One of the more unique experiences I have had while I’ve been here is the lesson we had on Chinese painting. Yesterday we had a special treat when an art teacher from another college campus came to give us lecture on the differences between Chinese art and Western art. The teacher we had had been a teacher at East China Normal University for more than twenty year and I could tell he had so much experience in analyzing and explaining art work. Even though he couldn’t speak English and we had to use a translator I enjoyed his presentation and all his examples and his power point.
I hadn’t ever really looked at the differences between Chinese and Western artwork. I mean I had seen them both, but never side to side and I had never had to compare and contrast them. I noticed that the Western artwork had so much detail and every piece of the once white canvas was covered with paint.

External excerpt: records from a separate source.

(* ===== verification/ScheduleThms.v ===== *)
(** * The scheduler keeps its timers (theorems about Schedule.v)

    The invariant: the queue of timeouts and the free list are disjoint lists in
    the one store of links, the queue is sorted by the timeouts, and every
    allocated task is in one of them or in the table of descriptors.  Every
    program of calls keeps it, and keeps the place of a dispatch that is under
    way; so a dispatch ends, in the order of the timeouts. *)

From Stdlib Require Import Sorted.
From stdpp Require Import gmap.
From S2P Require Import Prelude CTypes Outcome Lists Schedule.

#[local] Open Scope outcome_scope.
#[local] Abbreviation last := list.last.

(** ** Time *)

Definition usecs (t : timeval) : Z := tv_sec t * 1000000 + tv_usec t.

(** The times the comparison is made for. *)
Definition proper (t : timeval) : Prop := 0 <= tv_sec t < 2147483648 /\ 0 <= tv_usec t < 1000000.

Lemma compare_spec t1 t2 :
  proper t1 -> proper t2 ->
  (silc_compare_timeval t1 t2 < 0 <-> usecs t1 < usecs t2) /\
  (0 < silc_compare_timeval t1 t2 <-> usecs t2 < usecs t1).
Proof.
  intros [H1 H2] [H3 H4]. unfold silc_compare_timeval, usecs. rewrite !i32_id by lia.
  destruct (_ =? 0) eqn:E; lia.
Qed.

(** Beyond 2^31 seconds the order is lost. *)
Lemma compare_wraps : silc_compare_timeval (mkTime 0 0) (mkTime 2147483649 0) = 2147483647.
Proof. reflexivity. Qed.

(** The delays a caller may ask for. *)
Definition delay_ok (seconds useconds : Z) : Prop :=
  0 <= seconds /\ 0 <= useconds /\ seconds * 1000000 + useconds < 1073000000000000.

Also the Western work was more focused on people and objects. Next we looked at Chinese artwork: the one thing I noticed about the Chinese art was that it was all very light and flowing. The strokes were all very free and seemingly unplanned. The art was mostly flowers and landscapes painted with colored and black and calligraphy brushes. In contrast to the Western art work that had a variety of hundreds of colors and used oil paints and harsher paint brushes.
Afterwards our teacher demonstrated the techniques of Chinese painting. This sealed my understanding of Chinese art work, the way his hands flowed at different rhythms and varied speeds with more pressure or less pressure was amazing. He painted just like the actually painting looked like. And when we got to try to paint for ourselves I was so excited. I tried a few time and finally got the hang of it; putting more pressure, ink or rhythm into the brush made a huge difference. Our teacher came over to our table and complimented me on my painting which was really awesome because he was such an amazing painter himself. That day I drew at least five paintings of flowers and grass and each time they got a little better. At the end of the day I had a new appreciation for Chinese artwork and a new skill to bring home with me.